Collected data
▶
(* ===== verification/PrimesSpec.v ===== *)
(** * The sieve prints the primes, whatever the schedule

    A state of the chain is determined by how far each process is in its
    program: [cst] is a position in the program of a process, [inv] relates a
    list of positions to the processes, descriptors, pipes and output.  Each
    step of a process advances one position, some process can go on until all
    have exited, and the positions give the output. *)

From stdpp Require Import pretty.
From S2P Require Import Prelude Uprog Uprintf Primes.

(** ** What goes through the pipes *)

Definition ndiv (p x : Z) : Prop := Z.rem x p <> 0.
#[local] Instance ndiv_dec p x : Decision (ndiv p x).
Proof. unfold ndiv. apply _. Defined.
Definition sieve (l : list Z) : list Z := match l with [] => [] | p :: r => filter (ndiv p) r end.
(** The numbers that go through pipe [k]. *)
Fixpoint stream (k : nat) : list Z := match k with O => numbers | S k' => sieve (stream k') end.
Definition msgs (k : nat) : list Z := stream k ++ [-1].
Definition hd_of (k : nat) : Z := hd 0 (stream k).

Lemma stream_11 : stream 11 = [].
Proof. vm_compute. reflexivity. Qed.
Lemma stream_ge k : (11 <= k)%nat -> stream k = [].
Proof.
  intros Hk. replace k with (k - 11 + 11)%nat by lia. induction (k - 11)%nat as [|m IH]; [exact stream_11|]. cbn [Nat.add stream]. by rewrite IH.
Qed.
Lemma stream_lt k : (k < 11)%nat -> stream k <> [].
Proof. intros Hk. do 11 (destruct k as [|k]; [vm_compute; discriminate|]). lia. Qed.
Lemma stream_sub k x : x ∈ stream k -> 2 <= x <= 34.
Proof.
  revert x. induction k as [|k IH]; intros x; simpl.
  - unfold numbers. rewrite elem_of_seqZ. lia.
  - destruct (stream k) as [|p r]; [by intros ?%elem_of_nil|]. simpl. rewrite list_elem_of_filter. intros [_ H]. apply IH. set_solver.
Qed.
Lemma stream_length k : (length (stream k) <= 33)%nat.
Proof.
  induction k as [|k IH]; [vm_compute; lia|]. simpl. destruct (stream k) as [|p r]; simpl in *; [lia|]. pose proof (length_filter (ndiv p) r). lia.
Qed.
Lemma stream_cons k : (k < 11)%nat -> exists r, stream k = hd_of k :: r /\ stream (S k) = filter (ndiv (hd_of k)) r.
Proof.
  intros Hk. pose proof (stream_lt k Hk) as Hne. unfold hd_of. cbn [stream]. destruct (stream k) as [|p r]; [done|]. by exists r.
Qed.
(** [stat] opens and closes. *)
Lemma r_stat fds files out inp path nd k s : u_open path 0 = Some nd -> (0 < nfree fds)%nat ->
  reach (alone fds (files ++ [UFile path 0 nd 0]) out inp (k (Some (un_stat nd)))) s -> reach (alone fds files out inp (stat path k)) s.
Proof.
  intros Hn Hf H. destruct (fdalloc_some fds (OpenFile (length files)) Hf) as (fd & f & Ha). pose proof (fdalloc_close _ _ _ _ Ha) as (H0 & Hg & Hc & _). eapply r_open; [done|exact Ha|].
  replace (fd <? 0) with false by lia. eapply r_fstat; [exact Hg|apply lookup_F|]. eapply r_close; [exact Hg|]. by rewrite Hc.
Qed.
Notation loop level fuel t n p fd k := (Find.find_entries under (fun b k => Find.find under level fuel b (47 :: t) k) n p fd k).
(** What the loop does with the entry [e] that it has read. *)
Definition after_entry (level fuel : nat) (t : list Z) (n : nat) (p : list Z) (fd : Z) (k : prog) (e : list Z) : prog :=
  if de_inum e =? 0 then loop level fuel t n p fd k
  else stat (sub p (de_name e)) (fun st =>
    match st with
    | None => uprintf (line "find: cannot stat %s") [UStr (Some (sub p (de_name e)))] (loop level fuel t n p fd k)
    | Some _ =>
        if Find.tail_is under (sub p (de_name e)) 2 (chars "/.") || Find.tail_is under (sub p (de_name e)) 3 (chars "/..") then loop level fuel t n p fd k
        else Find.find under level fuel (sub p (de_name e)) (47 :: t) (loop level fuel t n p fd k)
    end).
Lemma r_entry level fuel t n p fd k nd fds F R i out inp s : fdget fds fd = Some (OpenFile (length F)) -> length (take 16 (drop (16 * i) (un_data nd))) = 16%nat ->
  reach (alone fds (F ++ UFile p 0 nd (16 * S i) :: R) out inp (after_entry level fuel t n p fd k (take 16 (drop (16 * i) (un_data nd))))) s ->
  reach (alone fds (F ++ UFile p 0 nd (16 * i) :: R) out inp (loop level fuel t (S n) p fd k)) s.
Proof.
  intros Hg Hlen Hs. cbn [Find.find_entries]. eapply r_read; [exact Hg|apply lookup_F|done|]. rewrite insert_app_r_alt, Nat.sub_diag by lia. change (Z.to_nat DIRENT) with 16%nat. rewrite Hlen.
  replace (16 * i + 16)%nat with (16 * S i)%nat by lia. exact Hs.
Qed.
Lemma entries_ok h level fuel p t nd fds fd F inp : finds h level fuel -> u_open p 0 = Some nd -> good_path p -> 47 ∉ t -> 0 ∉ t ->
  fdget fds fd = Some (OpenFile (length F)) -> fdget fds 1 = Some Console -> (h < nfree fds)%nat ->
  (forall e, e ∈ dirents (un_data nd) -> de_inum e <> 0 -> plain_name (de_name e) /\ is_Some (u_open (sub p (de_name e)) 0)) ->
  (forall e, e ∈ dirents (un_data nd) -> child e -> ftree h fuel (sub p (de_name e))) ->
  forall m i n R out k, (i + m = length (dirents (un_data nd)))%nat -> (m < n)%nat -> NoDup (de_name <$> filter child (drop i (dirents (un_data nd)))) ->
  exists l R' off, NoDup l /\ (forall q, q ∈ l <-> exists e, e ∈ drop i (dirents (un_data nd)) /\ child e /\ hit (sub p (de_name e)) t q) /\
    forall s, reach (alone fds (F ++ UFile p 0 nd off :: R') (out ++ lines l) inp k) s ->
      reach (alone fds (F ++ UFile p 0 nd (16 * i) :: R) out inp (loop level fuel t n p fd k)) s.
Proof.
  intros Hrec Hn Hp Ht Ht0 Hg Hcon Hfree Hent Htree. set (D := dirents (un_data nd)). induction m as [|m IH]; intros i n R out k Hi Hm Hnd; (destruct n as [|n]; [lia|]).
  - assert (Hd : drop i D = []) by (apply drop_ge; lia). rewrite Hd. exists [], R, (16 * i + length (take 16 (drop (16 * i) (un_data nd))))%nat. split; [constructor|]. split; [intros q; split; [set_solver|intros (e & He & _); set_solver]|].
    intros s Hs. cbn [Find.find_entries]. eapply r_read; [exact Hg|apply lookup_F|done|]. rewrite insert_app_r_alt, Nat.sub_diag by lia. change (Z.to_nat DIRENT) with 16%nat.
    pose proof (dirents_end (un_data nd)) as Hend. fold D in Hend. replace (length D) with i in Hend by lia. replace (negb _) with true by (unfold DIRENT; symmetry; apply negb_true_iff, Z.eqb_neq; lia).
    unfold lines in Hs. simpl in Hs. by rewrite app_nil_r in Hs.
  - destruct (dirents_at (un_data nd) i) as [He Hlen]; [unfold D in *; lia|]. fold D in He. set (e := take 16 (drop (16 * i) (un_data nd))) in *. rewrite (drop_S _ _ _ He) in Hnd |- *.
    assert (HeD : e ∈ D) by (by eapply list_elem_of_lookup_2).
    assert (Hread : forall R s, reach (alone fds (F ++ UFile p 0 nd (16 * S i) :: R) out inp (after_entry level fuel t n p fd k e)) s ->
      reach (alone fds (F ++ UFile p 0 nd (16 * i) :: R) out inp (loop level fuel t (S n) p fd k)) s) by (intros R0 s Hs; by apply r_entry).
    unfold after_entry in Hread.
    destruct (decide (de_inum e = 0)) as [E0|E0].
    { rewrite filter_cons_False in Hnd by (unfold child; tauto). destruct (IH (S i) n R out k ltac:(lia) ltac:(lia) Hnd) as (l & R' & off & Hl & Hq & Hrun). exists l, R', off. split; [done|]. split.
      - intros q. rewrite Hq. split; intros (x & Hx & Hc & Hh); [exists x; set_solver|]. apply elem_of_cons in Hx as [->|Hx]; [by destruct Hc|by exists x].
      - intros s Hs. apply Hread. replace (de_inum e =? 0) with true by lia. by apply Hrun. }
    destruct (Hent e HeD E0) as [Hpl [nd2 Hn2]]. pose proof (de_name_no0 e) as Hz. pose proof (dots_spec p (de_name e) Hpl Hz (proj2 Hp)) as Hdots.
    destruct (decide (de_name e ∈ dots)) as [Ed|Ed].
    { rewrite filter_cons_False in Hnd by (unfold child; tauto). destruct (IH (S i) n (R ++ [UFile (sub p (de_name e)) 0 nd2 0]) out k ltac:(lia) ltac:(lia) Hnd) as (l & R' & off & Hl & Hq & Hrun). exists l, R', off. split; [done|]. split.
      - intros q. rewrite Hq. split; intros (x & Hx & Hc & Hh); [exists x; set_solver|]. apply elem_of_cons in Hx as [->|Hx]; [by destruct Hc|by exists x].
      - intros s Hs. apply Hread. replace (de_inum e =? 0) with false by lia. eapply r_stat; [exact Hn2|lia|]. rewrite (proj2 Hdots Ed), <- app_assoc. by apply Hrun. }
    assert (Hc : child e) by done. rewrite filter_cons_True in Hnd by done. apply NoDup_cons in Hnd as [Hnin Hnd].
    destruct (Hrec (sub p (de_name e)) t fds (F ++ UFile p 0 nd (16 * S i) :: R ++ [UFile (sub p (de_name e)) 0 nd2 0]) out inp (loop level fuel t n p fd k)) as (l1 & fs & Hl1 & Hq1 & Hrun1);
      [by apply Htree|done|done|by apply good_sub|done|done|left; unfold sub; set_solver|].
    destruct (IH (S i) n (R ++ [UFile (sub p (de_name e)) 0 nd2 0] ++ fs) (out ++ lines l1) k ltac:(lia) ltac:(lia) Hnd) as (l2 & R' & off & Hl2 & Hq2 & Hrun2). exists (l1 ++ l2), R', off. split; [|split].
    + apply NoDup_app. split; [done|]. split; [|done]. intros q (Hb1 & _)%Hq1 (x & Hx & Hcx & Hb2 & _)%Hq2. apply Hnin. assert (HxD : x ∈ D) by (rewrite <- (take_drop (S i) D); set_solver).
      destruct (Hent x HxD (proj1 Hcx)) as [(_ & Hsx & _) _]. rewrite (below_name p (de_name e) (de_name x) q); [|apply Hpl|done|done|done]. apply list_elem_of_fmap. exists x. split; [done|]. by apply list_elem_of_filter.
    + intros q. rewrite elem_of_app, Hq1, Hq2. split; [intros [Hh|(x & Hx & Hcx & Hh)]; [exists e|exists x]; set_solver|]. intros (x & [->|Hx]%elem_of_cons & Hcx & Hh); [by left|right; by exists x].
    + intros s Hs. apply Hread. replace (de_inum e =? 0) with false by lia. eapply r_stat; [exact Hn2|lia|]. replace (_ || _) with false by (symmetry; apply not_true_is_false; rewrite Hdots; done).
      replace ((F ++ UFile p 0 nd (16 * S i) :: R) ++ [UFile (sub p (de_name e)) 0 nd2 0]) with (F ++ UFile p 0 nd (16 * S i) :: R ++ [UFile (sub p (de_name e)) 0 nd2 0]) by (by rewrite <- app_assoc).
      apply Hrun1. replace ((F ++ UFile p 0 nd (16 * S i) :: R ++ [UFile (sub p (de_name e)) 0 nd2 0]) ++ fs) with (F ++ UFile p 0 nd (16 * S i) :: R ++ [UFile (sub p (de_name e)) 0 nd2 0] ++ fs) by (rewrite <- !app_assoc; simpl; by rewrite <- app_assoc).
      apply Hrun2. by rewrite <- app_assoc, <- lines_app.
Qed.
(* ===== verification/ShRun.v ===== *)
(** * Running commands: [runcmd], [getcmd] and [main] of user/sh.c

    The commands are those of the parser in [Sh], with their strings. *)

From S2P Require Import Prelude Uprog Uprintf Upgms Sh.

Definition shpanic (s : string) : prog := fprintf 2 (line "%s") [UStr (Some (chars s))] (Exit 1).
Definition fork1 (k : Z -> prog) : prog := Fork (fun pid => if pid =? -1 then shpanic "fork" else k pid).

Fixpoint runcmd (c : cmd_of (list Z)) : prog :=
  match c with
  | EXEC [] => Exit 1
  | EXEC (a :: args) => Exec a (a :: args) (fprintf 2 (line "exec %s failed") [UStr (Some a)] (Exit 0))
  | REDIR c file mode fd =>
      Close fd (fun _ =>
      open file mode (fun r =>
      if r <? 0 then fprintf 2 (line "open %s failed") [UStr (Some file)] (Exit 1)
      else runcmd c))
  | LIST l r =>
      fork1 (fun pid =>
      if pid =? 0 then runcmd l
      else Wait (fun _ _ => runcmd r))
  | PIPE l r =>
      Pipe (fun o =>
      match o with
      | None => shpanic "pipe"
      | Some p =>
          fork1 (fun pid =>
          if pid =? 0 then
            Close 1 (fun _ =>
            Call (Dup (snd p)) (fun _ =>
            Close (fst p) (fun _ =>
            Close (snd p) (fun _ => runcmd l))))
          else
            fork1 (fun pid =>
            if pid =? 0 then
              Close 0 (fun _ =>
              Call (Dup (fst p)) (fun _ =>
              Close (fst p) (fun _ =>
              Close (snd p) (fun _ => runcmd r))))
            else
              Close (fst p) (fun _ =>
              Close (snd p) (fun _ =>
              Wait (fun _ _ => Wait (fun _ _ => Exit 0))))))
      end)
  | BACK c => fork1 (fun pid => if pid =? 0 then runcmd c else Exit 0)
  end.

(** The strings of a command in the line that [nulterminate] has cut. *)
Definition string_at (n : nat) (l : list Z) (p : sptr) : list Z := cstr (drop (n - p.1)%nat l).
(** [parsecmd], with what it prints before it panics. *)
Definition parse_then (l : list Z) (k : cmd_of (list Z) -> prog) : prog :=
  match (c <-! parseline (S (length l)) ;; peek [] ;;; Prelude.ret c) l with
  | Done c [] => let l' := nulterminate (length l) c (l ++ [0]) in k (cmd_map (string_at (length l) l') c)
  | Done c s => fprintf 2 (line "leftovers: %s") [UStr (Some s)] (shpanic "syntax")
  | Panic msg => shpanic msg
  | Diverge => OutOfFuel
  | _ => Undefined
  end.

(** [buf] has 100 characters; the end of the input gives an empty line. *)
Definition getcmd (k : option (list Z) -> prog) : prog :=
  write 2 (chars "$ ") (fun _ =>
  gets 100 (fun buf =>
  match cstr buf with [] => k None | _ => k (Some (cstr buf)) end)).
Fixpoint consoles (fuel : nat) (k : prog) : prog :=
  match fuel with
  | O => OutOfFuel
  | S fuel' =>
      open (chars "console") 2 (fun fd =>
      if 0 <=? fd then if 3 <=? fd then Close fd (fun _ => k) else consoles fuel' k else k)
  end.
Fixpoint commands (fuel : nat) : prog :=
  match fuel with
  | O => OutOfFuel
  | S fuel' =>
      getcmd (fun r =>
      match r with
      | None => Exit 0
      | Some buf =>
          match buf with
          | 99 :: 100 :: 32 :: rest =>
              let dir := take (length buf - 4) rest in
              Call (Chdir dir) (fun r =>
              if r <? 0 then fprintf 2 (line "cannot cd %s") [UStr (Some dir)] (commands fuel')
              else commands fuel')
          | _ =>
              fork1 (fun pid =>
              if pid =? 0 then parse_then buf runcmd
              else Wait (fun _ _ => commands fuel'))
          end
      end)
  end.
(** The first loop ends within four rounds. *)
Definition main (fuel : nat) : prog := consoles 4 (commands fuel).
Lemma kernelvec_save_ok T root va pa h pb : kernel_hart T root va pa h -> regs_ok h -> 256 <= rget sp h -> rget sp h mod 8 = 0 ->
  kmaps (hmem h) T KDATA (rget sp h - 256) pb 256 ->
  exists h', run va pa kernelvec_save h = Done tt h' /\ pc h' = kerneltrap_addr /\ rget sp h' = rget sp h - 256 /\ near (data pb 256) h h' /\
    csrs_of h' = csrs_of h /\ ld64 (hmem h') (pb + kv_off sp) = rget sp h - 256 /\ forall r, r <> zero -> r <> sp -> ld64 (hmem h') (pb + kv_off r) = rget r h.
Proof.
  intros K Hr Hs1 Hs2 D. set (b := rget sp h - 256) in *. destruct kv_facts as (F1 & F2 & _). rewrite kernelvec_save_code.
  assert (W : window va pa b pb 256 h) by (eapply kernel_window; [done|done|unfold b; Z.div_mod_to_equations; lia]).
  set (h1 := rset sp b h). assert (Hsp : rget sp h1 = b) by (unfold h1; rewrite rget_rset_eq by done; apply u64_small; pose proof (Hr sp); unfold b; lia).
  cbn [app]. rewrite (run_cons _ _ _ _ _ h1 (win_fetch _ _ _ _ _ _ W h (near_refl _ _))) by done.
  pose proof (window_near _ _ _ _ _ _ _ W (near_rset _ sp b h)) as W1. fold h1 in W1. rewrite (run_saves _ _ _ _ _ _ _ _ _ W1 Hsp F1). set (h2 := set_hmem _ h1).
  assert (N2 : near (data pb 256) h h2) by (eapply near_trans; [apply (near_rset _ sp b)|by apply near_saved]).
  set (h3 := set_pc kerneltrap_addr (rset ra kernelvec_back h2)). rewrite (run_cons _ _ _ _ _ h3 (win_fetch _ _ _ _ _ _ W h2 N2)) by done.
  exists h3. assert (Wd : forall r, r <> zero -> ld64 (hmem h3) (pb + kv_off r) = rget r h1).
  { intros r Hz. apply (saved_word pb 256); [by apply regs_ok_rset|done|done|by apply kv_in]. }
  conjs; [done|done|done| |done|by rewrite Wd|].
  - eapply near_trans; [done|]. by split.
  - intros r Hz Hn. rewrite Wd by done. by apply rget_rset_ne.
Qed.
◀
About this task: Produce only the lines from the line containing "open file mode (fun r =>" through the line containing "gets 100 (fun buf =>", inclusive of both, exactly as they stand in the entries above.

Result of the exercise:
      open file mode (fun r =>
      if r <? 0 then fprintf 2 (line "open %s failed") [UStr (Some file)] (Exit 1)
      else runcmd c))
  | LIST l r =>
      fork1 (fun pid =>
      if pid =? 0 then runcmd l
      else Wait (fun _ _ => runcmd r))
  | PIPE l r =>
      Pipe (fun o =>
      match o with
      | None => shpanic "pipe"
      | Some p =>
          fork1 (fun pid =>
          if pid =? 0 then
            Close 1 (fun _ =>
            Call (Dup (snd p)) (fun _ =>
            Close (fst p) (fun _ =>
            Close (snd p) (fun _ => runcmd l))))
          else
            fork1 (fun pid =>
            if pid =? 0 then
              Close 0 (fun _ =>
              Call (Dup (fst p)) (fun _ =>
              Close (fst p) (fun _ =>
              Close (snd p) (fun _ => runcmd r))))
            else
              Close (fst p) (fun _ =>
              Close (snd p) (fun _ =>
              Wait (fun _ _ => Wait (fun _ _ => Exit 0))))))
      end)
  | BACK c => fork1 (fun pid => if pid =? 0 then runcmd c else Exit 0)
  end.

(** The strings of a command in the line that [nulterminate] has cut. *)
Definition string_at (n : nat) (l : list Z) (p : sptr) : list Z := cstr (drop (n - p.1)%nat l).
(** [parsecmd], with what it prints before it panics. *)
Definition parse_then (l : list Z) (k : cmd_of (list Z) -> prog) : prog :=
  match (c <-! parseline (S (length l)) ;; peek [] ;;; Prelude.ret c) l with
  | Done c [] => let l' := nulterminate (length l) c (l ++ [0]) in k (cmd_map (string_at (length l) l') c)
  | Done c s => fprintf 2 (line "leftovers: %s") [UStr (Some s)] (shpanic "syntax")
  | Panic msg => shpanic msg
  | Diverge => OutOfFuel
  | _ => Undefined
  end.

(** [buf] has 100 characters; the end of the input gives an empty line. *)
Definition getcmd (k : option (list Z) -> prog) : prog :=
  write 2 (chars "$ ") (fun _ =>
  gets 100 (fun buf =>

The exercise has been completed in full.